◆ Stored data entries:

(* ===== verification/StageReach.v ===== *)
(** * Reachable queues of staged tasks

    The entry points of the review pipeline and everything else that changes rows,
    as steps; what holds of the rows of every queue they reach. *)

From stdpp Require Import relations.
From S2P Require Import Prelude KeyedDoc StageTypes StagePipeline StageRows StageRuntime StageTheorems StageInv StageAnswers StageSafety.

#[local] Open Scope string_scope.
#[local] Open Scope Z_scope.
#[local] Existing Instance M_bind.

Section Entry.
Variable acc : string -> Prop.
Variable env : StageEnv.
Hypothesis not_stopping : forall id, en_stopping env id = false.

Notation full := (rows_ok (R_full acc)).

#[local] Hint Extern 1 (keeps _ (apply _ _ _ _)) => (apply keeps_apply; [exact not_stopping|]) : keeps.
#[local] Hint Extern 1 (keeps _ (runEffects _ _ _)) => (apply keeps_runEffects; [exact not_stopping|reflexivity]) : keeps.
#[local] Hint Extern 1 (core_kept _) => first [apply id_core | apply adopt_base_core | apply push_verdict_core] : keeps.
#[local] Hint Extern 1 (keeps _ (get_row _)) => apply keeps_reads : keeps.

Lemma keeps_impl_completed id attempt : keeps full (onImplCompleted env id attempt).
Proof. unfold onImplCompleted. keeps_tac; by apply keeps_registerDiff. Qed.

Lemma keeps_child_terminal id : keeps full (onChildTerminal env id).
Proof. unfold onChildTerminal. keeps_tac. all: by apply keeps_writes. Qed.

Lemma keeps_child_claimed id : keeps full (onChildClaimed env id).
Proof. unfold onChildClaimed. keeps_tac. Qed.

#[local] Hint Resolve keeps_impl_completed keeps_child_terminal keeps_child_claimed : keeps.

Lemma keeps_resume id : keeps full (resumeOne env id).
Proof. unfold resumeOne. keeps_tac. Qed.

(** A review's independence is lowered in place. *)
Lemma keeps_promote e : keeps full (promote_one env e).
Proof.
  unfold promote_one. destruct (qe_stagePlan e); [|keeps_tac]. destruct (qe_stageState e) as [st|]; [|keeps_tac]. destruct (_ || _); [keeps_tac|].
  apply keeps_read. intros w Hw. destruct (last (ss_reviewTaskIds st) ≫= _) as [c|] eqn:E; [|done].
  assert (Hc : exists i, find_row i (sw_queue w) = Some c).
  { destruct (last (ss_reviewTaskIds st)) as [i|]; [|done]. cbn in E. case_bool_decide; [done|]. eauto. }
  destruct Hc as [i Hi]. destruct (Hw i c Hi) as [H1 H2 H3]. clear E Hi. revert w Hw.
  match goal with |- forall w, rows_ok _ w -> rows_ok _ (?m w).2 => change (keeps full m) end.
  keeps_tac. apply keeps_update; [done|done|]. cbn. by rewrite H1.
Qed.

Lemma keeps_tick_one e : keeps full (tick_one env e).
Proof. unfold tick_one, quietly. keeps_tac. apply keeps_resume. Qed.

Lemma keeps_tick : keeps full (tick env).
Proof. unfold tick. keeps_tac; apply keeps_for_rows; intros; [apply keeps_promote|apply keeps_tick_one]. Qed.

(** ** Decisions *)

Lemma status_identity status : keeps_identity (fun e => {| e with qe_status := status |}).
Proof. by split. Qed.

(** A row that is blocked again. *)
Lemma keeps_restore id : keeps full (mutate env id (fun e => {| e with qe_status := st_blocked |})).
Proof.
  apply keeps_mutate; [apply status_identity|]. intros e [_ _ He]. cbn. unfold R_full in *. destruct (qe_stageState e); [|done].
  destruct He as [[Hs _] [_ Hf]]. split; [by split|]. split; [by left|done].
Qed.

(** The coordinator accepts a blocked task. *)
Lemma accepted_settled id e s w :
  acc id -> full w -> find_row id (sw_queue w) = Some e -> qe_stageState e = Some s -> qe_status e = st_blocked -> has_reason s ->
  full ((mutate env id (on_stage undecided) ;; stage_commit env id st_completed src_queue_policy) w).2.
Proof.
  intros Ha Hw E Es Hst Hr. destruct (Hw _ _ E) as [Hid Hpl HR]. rewrite Es in HR. destruct HR as [[Hs _] [_ Hf]].
  pose proof (so_reason _ _ Hs Hr) as Hd. specialize (Hf Hd).
  unfold mbind, M_bind, bind. rewrite (mutate_run env not_stopping id (on_stage undecided) e w E Hid). set (w' := with_row _ _ w).
  assert (Hrow : row_full (acc id) st_blocked (Some (undecided s))).
  { split; [split; [by split; [|auto|]|done]|by split]. }
  assert (Hw' : full w').
  { intros i x. unfold w'. rewrite find_with_row. case_decide; [|apply Hw]. intros [= <-]. subst i. unfold revised. split; cbn; rewrite ?Es, ?Hst.
    - done.
    - intros _. apply Hpl. by rewrite Es.
    - exact Hrow. }
  unfold stage_commit, on_queue. destruct (commitTaskTerminal _ _ _ _ _ _) as [|[a q]] eqn:Ec; [done|]. cbn.
  eapply commit_ok; [exact Hw'| |exact Ec]. intros x Hx _ _ _. unfold w' in Hx. rewrite find_with_row, decide_True in Hx by done.
  injection Hx as <-. unfold R_full, revised. cbn. rewrite Es. cbn. split; [|by split]. split; [by split; [|auto|]|done].
Qed.

(** The coordinator reopens a blocked task. *)
Lemma reopened_settled id ev e s w :
  is_decision ev = true -> full w -> find_row id (sw_queue w) = Some e -> qe_stageState e = Some s -> has_reason s ->
  full ((mutate env id (fun e => {| e with qe_status := st_assigned |}) ;; apply env id ev Datatypes.id) w).2.
Proof.
  intros Hev Hw E Es Hr. destruct (Hw _ _ E) as [Hid Hpl HR]. rewrite Es in HR. destruct HR as [[Hs _] _].
  unfold mbind, M_bind, bind. set (f := fun e => {| e with qe_status := st_assigned |}).
  rewrite (mutate_run env not_stopping id f e w E Hid). apply apply_decision; [done|apply id_core|].
  intros i x. rewrite find_with_row. case_decide as Hi.
  - intros [= <-]. subst i. unfold revised, f. split; cbn; [done|done|]. unfold R_before. rewrite decide_True by done. right. split; [done|].
    rewrite Es. split; [by split|]. exists s. split; [done|]. split; [by apply (so_reason _ _ Hs)|done].
  - intros Hx. destruct (Hw i x Hx) as [H1 H2 H3]. split; [done|done|]. unfold R_before. by rewrite decide_False.
Qed.

Lemma keeps_decide id action note : (action = dec_accept -> acc id) -> keeps full (pipeline_decide env id action note).
Proof.
  intros Ha. unfold pipeline_decide. keeps_step; [|apply keeps_ret]. keeps_step; [apply keeps_reads|]. keeps_step; [|apply keeps_ret].
  destruct (negb (isStageParent m)); [apply keeps_ret|]. keeps_step; [keeps_tac; apply keeps_restore|]. apply keeps_read. intros w Hw. destruct (find_row id (sw_queue w)) as [e|] eqn:E; [|done]. destruct (_ || _) eqn:Eb; [done|].
  apply orb_false_iff in Eb as [Hst Hr]. breflect. unfold stage_is in Hr. destruct (qe_stageState e) as [s|] eqn:Es; [|done].
  destruct action.
  - pose proof (accepted_settled id e s w (Ha eq_refl) Hw E Es Hst Hr) as H. revert H. unfold mbind, M_bind, bind.
    destruct (mutate env id _ w) as [[x|msg|] w1]; [|done|done]. by destruct (stage_commit env id _ _ w1) as [[]].
  - pose proof (reopened_settled id (Ev_decide_revise_once (en_now env)) e s w eq_refl Hw E Es Hr) as H. revert H. unfold mbind, M_bind, bind.
    destruct (mutate env id _ w) as [[x|msg|] w1]; [|done|done]. by destruct (apply env id _ _ w1) as [[]].
  - pose proof (reopened_settled id (Ev_decide_rereview (en_now env)) e s w eq_refl Hw E Es Hr) as H. revert H. unfold mbind, M_bind, bind.
    destruct (mutate env id _ w) as [[x|msg|] w1]; [|done|done]. by destruct (apply env id _ _ w1) as [[]].
  - set (reason := _ ++ _). pose proof (keeps_cancel env (R_full acc) reason id (full_cancellable acc) w Hw) as H. revert H.
    unfold mbind, M_bind, bind. by destruct (cancel env reason id w) as [[]].
Qed.
End Entry.

(** ** Steps *)

(** A row of its own: a task with or without a review plan. *)
Definition new_row (id : string) (e : MeshWorkQueueEntry) : Prop :=
  qe_id e = id /\ qe_status e = st_pending
  /\ (qe_stageState e = None \/ present (qe_stagePlan e) = true /\ exists now, qe_stageState e = Some (initialStageState now)).

(** A worker takes a pending row. *)
Definition claims_row (e e' : MeshWorkQueueEntry) : Prop :=
  qe_status e = st_pending /\ qe_status e' = st_assigned /\ qe_id e' = qe_id e /\ qe_stagePlan e' = qe_stagePlan e
  /\ qe_stageState e' = qe_stageState e.

Definition not_cancelled (id : string) (w : StageWorld) : Prop :=
  forall e, find_row id (sw_queue w) = Some e -> qe_status e <> st_cancelled.

Section Steps.
(** The tasks the coordinator accepts. *)
Variable acc : string -> Prop.

(** Terminals of workers and of the turn ledger come for tasks that are not
    cancelled; no writer is stopping while the pipeline works. *)
Inductive stage_step (w : StageWorld) : StageWorld -> Prop :=
  | step_impl env id attempt : (forall i, en_stopping env i = false) -> stage_step w (onImplCompleted env id attempt w).2
  | step_child_terminal env id : (forall i, en_stopping env i = false) -> stage_step w (onChildTerminal env id w).2
  | step_child_claimed env id : (forall i, en_stopping env i = false) -> stage_step w (onChildClaimed env id w).2
  | step_tick env : (forall i, en_stopping env i = false) -> stage_step w (tick env w).2
  | step_decide env id action note :
      (forall i, en_stopping env i = false) -> (action = dec_accept -> acc id) -> stage_step w (pipeline_decide env id action note w).2
  | step_cancel env reason id : stage_step w (cancel env reason id w).2
  | step_commit stopping id status source attempt answer q :
      source <> src_queue_policy -> is_terminal_status status = true -> not_cancelled id w ->
      commitTaskTerminal stopping id status source attempt (sw_queue w) = inr (answer, q) -> stage_step w {| w with sw_queue := q |}
  | step_ledger stopping fenced id status attempt answer q :
      is_terminal_status status = true -> not_cancelled id w ->
      applyTaskTerminalInTxn stopping fenced id status attempt (sw_queue w) = inr (answer, q) -> stage_step w {| w with sw_queue := q |}
  | step_claim id e e' : find_row id (sw_queue w) = Some e -> claims_row e e' -> stage_step w (with_row id e' w)
  | step_enqueue id e : find_row id (sw_queue w) = None -> new_row id e -> stage_step w (with_row id e w)
  | step_elsewhere w' : sw_queue w' = sw_queue w -> stage_step w w'.

Notation full := (rows_ok (R_full acc)).

(** A terminal from outside the pipeline leaves rows settled. *)
Lemma outside_ok id status e :
  is_terminal_status status = true -> row_entry_ok (R_full acc) id e -> qe_status e <> st_cancelled -> isStageBlockLocked e status = false ->
  shouldHoldStageTerminal e status = false -> R_full acc id status (qe_stageState e).
Proof.
  intros Ht [_ Hpl HR] Hc Hl Hh. unfold R_full in *. destruct (qe_stageState e) as [s|] eqn:Es; [|by repeat split].
  destruct HR as [[Hs Hk] [Hb Hd]]. specialize (Hpl eq_refl).
  unfold isStageBlockLocked, shouldHoldStageTerminal, isStageParent, stage_is in *. rewrite Es, Hpl in Hl, Hh. cbn in Hl, Hh.
  assert (Hrel : is_released s -> has_reason s -> status = st_blocked \/ status = st_cancelled).
  { intros Hr Hrs. destruct (Hb Hr Hrs) as [Hst|Hst]; [|done]. unfold is_released, has_reason in *. rewrite Hst, Hr, Hrs in Hl.
    rewrite (bool_decide_true (st_blocked = st_blocked)), !andb_true_r in Hl by done. apply bool_decide_eq_false in Hl.
    destruct status; try done; [exfalso; apply Hl; by left|exfalso; apply Hl; right; by left|by left|by right]. }
  split; [split; [done|]|by split]. intros ->. rewrite bool_decide_true in Hh by done. cbn in Hh.
  assert (Hdone : is_done s).
  { destruct (opt_true (ss_released s)) eqn:Er; [by apply (so_released _ _ Hs)|]. cbn in Hh. by apply negb_false_iff, bool_decide_eq_true in Hh. }
  split; [done|]. split; [by apply Hd|]. intros Hrs. by destruct (Hrel (Hd Hdone) Hrs).
Qed.

Lemma step_ok w w' : full w -> stage_step w w' -> full w'.
Proof.
  intros Hw Hs. destruct Hs as [| | | | | | |stopping fenced id status attempt answer q Ht Hn Hq| | |].
  - by apply keeps_impl_completed.
  - by apply keeps_child_terminal.
  - by apply keeps_child_claimed.
  - by apply keeps_tick.
  - by apply keeps_decide.
  - by apply keeps_cancel; [apply full_cancellable|].
  - eapply commit_ok; [exact Hw| |eassumption]. intros e He Hok Hl Hh. apply outside_ok; [done|done|eauto| |done].
    by rewrite bool_decide_false in Hl.
  - unfold applyTaskTerminalInTxn in Hq. destruct (find_row id (sw_queue w)) as [e|] eqn:E; [|by injection Hq as <- <-].
    destruct (_ || isStageBlockLocked e status) eqn:El in Hq; [by injection Hq as <- <-|]. apply orb_false_iff in El as [_ El].
    destruct (shouldHoldStageTerminal e status) eqn:Eh; [injection Hq as <- <-; by destruct (isStageImplReport e)|].
    destruct fenced; [by injection Hq as <- <-|]. destruct (applyTaskTerminalSteps _ _ _ _) as [|q1] eqn:Eu; [done|]. injection Hq as <- <-.
    pose proof (Hw id e E) as He. pose proof He as [He1 He2 He3]. unfold applyTaskTerminalSteps in Eu.
    assert (E' : find_row id (persistOutputVersion (qe_id e) status (sw_queue w)) = Some e) by done.
    refine (row_update_ok (R_full acc) (R_full acc) _ id e _ _ q1 _ E' _ _ _ _ Eu); try done. apply (outside_ok id status e); try done. by apply Hn.
  - destruct H0 as (H1 & H2 & H3 & H4 & H5). destruct (Hw id e H) as [He1 He2 He3]. intros i x. rewrite find_with_row. case_decide; [|apply Hw].
    intros [= <-]. subst i. split; [congruence|by rewrite H4, H5|]. rewrite H2, H5. unfold R_full in *. rewrite H1 in He3.
    destruct (qe_stageState e) as [s|]; [|done]. destruct He3 as [[Ha Hb] [Hc Hd]]. split; [by split|]. split; [|done].
    intros Hr Hrs. by destruct (Hc Hr Hrs).
  - destruct H0 as (H1 & H2 & H3). intros i x. rewrite find_with_row. case_decide; [|apply Hw]. intros [= <-]. subst i.
    destruct H3 as [H3|[H3 [now H4]]]; split; rewrite ?H2, ?H3, ?H4; try done; by repeat split.
  - unfold rows_ok. by rewrite H.
Qed.

Definition empty_world : StageWorld := {|
  sw_queue := {| qs_rows := []; qs_outputs := []; qs_hooks := [] |}; sw_stash := []; sw_streaks := []; sw_refusals := []; sw_workspaces := []; sw_calls := [] |}.

Lemma reachable_settled w : rtc stage_step empty_world w -> full w.
Proof.
  intros H. assert (H0 : full empty_world) by by intros i e. induction H as [|x y z Hs _ IH]; [done|]. apply IH. by eapply step_ok.
Qed.
End Steps.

◆ PROBLEM DETAILS: From the entries above, write out only the lines starting at the line that holds "unfold mbind, M_bind, bind. rewrite" and ending at the line that holds "assert (Hw' : full w').", keeping both and matching them exactly.

◆ RESULT OF THE TASK:
  unfold mbind, M_bind, bind. rewrite (mutate_run env not_stopping id (on_stage undecided) e w E Hid). set (w' := with_row _ _ w).
  assert (Hrow : row_full (acc id) st_blocked (Some (undecided s))).
  { split; [split; [by split; [|auto|]|done]|by split]. }
  assert (Hw' : full w').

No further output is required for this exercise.